WHAT THE TASK REQUIRES:
Beginning with the line that contains "Proof. cbn. apply lookup_insert_eq. Qed." in the material below, print each line exactly until the line that contains "Hs. f_equal. set_solver." has been printed, then stop.

DATASET RECORDS:
§ §

(** X2. Extraction is flat: the output path of a member is a direct
    child of the output directory, named after the member's last
    component, or, when the member's path has no such component, the output
    directory itself. *)
Theorem output_path_flat (outdir : path) (strip_components : Z)
  (member_name : string) :
  let t := target_name member_name strip_components in
  (t ≠ "" /\ output_path outdir strip_components member_name
             = (outdir ++ [t])%list) \/
  (t = "" /\ output_path outdir strip_components member_name = outdir).
Proof.
  intros t. unfold output_path. fold t.
  assert (Ht : t = "" \/ (has_char "/" t = false /\ is_sep_free t = true)).
  { unfold t. rewrite target_name_last.
    apply parts_name_spec. intros c. apply py_parts_spec. }
  destruct Ht as [Ht|[Hc Hf]].
  - right. split; [exact Ht|]. rewrite Ht. unfold joinpath. simpl.
    apply app_nil_r.
  - left. assert (Hne : t ≠ "") by (intros E; rewrite E in Hf; discriminate).
    split; [exact Hne|]. unfold joinpath.
    assert (Habs : is_absolute t = false).
    { destruct t as [|a t']; [reflexivity|]. simpl in Hc |- *.
      now apply orb_false_elim in Hc as [Ha _]. }
    rewrite Habs. unfold path_parts. rewrite (split_on_whole _ _ Hc).
    simpl. now rewrite Hf.
Qed.

(** ** Extraction, member by member *)

Lemma extractfile_regular (m : member) :
  isreg m = true -> extractfile m = Some (payload m).
Proof. unfold isreg, extractfile. destruct (kind m); (reflexivity || discriminate). Qed.

(** One iteration of the loop, by the branch it takes. *)
Lemma extract_loop_step m rest missing outdir strip w r w' s :
  heap w !! missing = Some s ->
  extract_loop (m :: rest) missing outdir strip w = (r, w') ->
  (isreg m = false /\ extract_loop rest missing outdir strip w = (r, w')) \/
  (isreg m = true /\ (name m ∉ s) /\ s = ∅ /\ r = Ok tt /\ w' = w) \/
  (isreg m = true /\ (name m ∉ s) /\ s ≠ ∅ /\
   extract_loop rest missing outdir strip w = (r, w')) \/
  (isreg m = true /\ name m ∈ s /\ (exists e, r = Raise e) /\ w' = w) \/
  (isreg m = true /\ name m ∈ s /\
   resolve (files w) (parent (output_path outdir strip (name m))) = Some Dir /\
   (((s ∖ {[ name m ]}) = ∅ /\ r = Ok tt /\
     w' = extracted m missing outdir strip s w) \/
    ((s ∖ {[ name m ]}) ≠ ∅ /\
     extract_loop rest missing outdir strip
       (extracted m missing outdir strip s w) = (r, w')))).
Proof.
  intros Hs H. cbn [extract_loop] in H.
  destruct (isreg m) eqn:Hreg; cbn [negb] in H; [|now left].
  right.
  apply bind_inv in H as [(s0 & w1 & H0 & H)|(e & H0 & _)]; [|discriminate].
  unfold read_set in H0. injection H0 as <- <-. rewrite Hs in H.
  cbn [default] in H.
  case_bool_decide as Hin.
  - right. right.
    rewrite (extractfile_regular m Hreg) in H.
    apply bind_inv in H as [([] & w1 & H1 & H)|(e & H1 & ->)].
    2:{ left. apply write_file_raise in H1. subst. eauto 6. }
    right. split; [reflexivity|]. split; [exact Hin|].
    apply write_file_ok in H1 as (Hpar & _ & ->). split; [exact Hpar|].
    apply bind_inv in H as [([] & w2 & H2 & H)|(e & H2 & _)]; [|discriminate].
    unfold set_remove in H2. injection H2 as <-.
    cbn [heap with_files] in H. rewrite Hs in H. cbn [default] in H.
    apply bind_inv in H as [(s1 & w3 & H3 & H)|(e & H3 & _)]; [|discriminate].
    unfold read_set in H3. injection H3 as <- <-.
    cbn [heap with_heap] in H. rewrite lookup_insert_eq in H. cbn [default] in H.
    case_bool_decide as He.
    + left. unfold ret in H. injection H as <- <-. auto.
    + right. auto.
  - apply bind_inv in H as [(s1 & w3 & H3 & H)|(e & H3 & _)]; [|discriminate].
    unfold read_set in H3. injection H3 as <- <-. rewrite Hs in H.
    cbn [default] in H.
    case_bool_decide as He.
    + left. unfold ret in H. injection H as <- <-. auto.
    + right. left. auto.
Qed.

Lemma extracted_heap m missing outdir strip s w :
  heap (extracted m missing outdir strip s w) !! missing
  = Some (s ∖ {[ name m ]}).
Proof. cbn. apply lookup_insert_eq. Qed.

(** What the loop leaves of the set: the names of the regular members
    are struck off. *)
Lemma extract_loop_missing ms missing outdir strip :
  forall w w' s, heap w !! missing = Some s ->
    extract_loop ms missing outdir strip w = (Ok tt, w') ->
    heap w' !! missing = Some (s ∖ regular_names ms).
Proof.
  induction ms as [|m rest IH]; intros w w' s Hs H.
  - injection H as <-. rewrite Hs. f_equal. simpl. set_solver.
  - destruct (extract_loop_step _ _ _ _ _ _ _ _ _ Hs H)
      as [(Hreg & H1)|[(Hreg & Hn & He & _ & ->)|[(Hreg & Hn & He & H1)
         |[(Hreg & Hin & (e & Hr) & _)|(Hreg & Hin & _ & [(He & _ & ->)|(He & H1)])]]]];
      cbn [regular_names]; rewrite Hreg.
    + eauto.
    + rewrite Hs. f_equal. set_solver.
    + rewrite (IH _ _ _ Hs H1). f_equal. set_solver.
    + discriminate.
    + rewrite extracted_heap. f_equal. set_solver.
    + rewrite (IH _ _ _ (extracted_heap _ _ _ _ _ _) H1). f_equal. set_solver.
Qed.

(** A regular file on disk afterwards was there before, or is the output
    of a member that was still wanted. *)
Lemma extract_loop_files ms missing outdir strip :
  forall w r w' s, heap w !! missing = Some s ->
    extract_loop ms missing outdir strip w = (r, w') ->
    forall p d, files w' !! p = Some (File d) ->
      files w !! p = Some (File d) \/
      exists n, n ∈ s /\ p = output_path outdir strip n.
Proof.
  induction ms as [|m rest IH]; intros w r w' s Hs H p d Hp.
  - injection H as _ <-. now left.
  - destruct (extract_loop_step _ _ _ _ _ _ _ _ _ Hs H)
      as [(Hreg & H1)|[(Hreg & Hn & He & _ & ->)|[(Hreg & Hn & He & H1)
         |[(Hreg & Hin & _ & ->)|(Hreg & Hin & _ & [(He & _ & ->)|(He & H1)])]]]].
    + eauto.
    + now left.
    + eauto.
    + now left.
    + cbn in Hp.
      destruct (decide (output_path outdir strip (name m) = p)) as [<-|Hne].
      * right. eauto.
      * rewrite lookup_insert_ne in Hp by exact Hne. now left.
    + destruct (IH _ _ _ _ (extracted_heap _ _ _ _ _ _) H1 p d Hp)
        as [Hq|(n & Hn & ->)].
      * cbn in Hq.
        destruct (decide (output_path outdir strip (name m) = p)) as [<-|Hne].
        -- right. eauto.
        -- rewrite lookup_insert_ne in Hq by exact Hne. now left.
      * right. exists n. split; [|reflexivity].
        apply elem_of_difference in Hn as [Hn _]. exact Hn.
Qed.

(** The loop never removes a regular file. *)
Lemma extract_loop_keeps ms missing outdir strip :
  forall w r w' s, heap w !! missing = Some s ->
    extract_loop ms missing outdir strip w = (r, w') ->
    forall p d, files w !! p = Some (File d) ->
      exists d', files w' !! p = Some (File d').
Proof.
  induction ms as [|m rest IH]; intros w r w' s Hs H p d Hp.
  - injection H as _ <-. eauto.
  - destruct (extract_loop_step _ _ _ _ _ _ _ _ _ Hs H)
      as [(Hreg & H1)|[(Hreg & Hn & He & _ & ->)|[(Hreg & Hn & He & H1)
         |[(Hreg & Hin & _ & ->)|(Hreg & Hin & _ & [(He & _ & ->)|(He & H1)])]]]];
      eauto.
    + cbn. destruct (decide (output_path outdir strip (name m) = p)) as [<-|Hne].
      * rewrite lookup_insert_eq. eauto.
      * rewrite lookup_insert_ne by exact Hne. eauto.
    + assert (Hp2 : exists d2,
        files (extracted m missing outdir strip s w) !! p = Some (File d2)).
      { cbn. destruct (decide (output_path outdir strip (name m) = p)) as [<-|Hne].
        - rewrite lookup_insert_eq. eauto.
        - rewrite lookup_insert_ne by exact Hne. eauto. }
      destruct Hp2 as (d2 & Hp2).
      exact (IH _ _ _ _ (extracted_heap _ _ _ _ _ _) H1 p d2 Hp2).
Qed.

§ §

TASK RESULT:
Proof. cbn. apply lookup_insert_eq. Qed.

(** What the loop leaves of the set: the names of the regular members
    are struck off. *)
Lemma extract_loop_missing ms missing outdir strip :
  forall w w' s, heap w !! missing = Some s ->
    extract_loop ms missing outdir strip w = (Ok tt, w') ->
    heap w' !! missing = Some (s ∖ regular_names ms).
Proof.
  induction ms as [|m rest IH]; intros w w' s Hs H.
  - injection H as <-. rewrite Hs. f_equal. simpl. set_solver.
  - destruct (extract_loop_step _ _ _ _ _ _ _ _ _ Hs H)
      as [(Hreg & H1)|[(Hreg & Hn & He & _ & ->)|[(Hreg & Hn & He & H1)
         |[(Hreg & Hin & (e & Hr) & _)|(Hreg & Hin & _ & [(He & _ & ->)|(He & H1)])]]]];
      cbn [regular_names]; rewrite Hreg.
    + eauto.
    + rewrite Hs. f_equal. set_solver.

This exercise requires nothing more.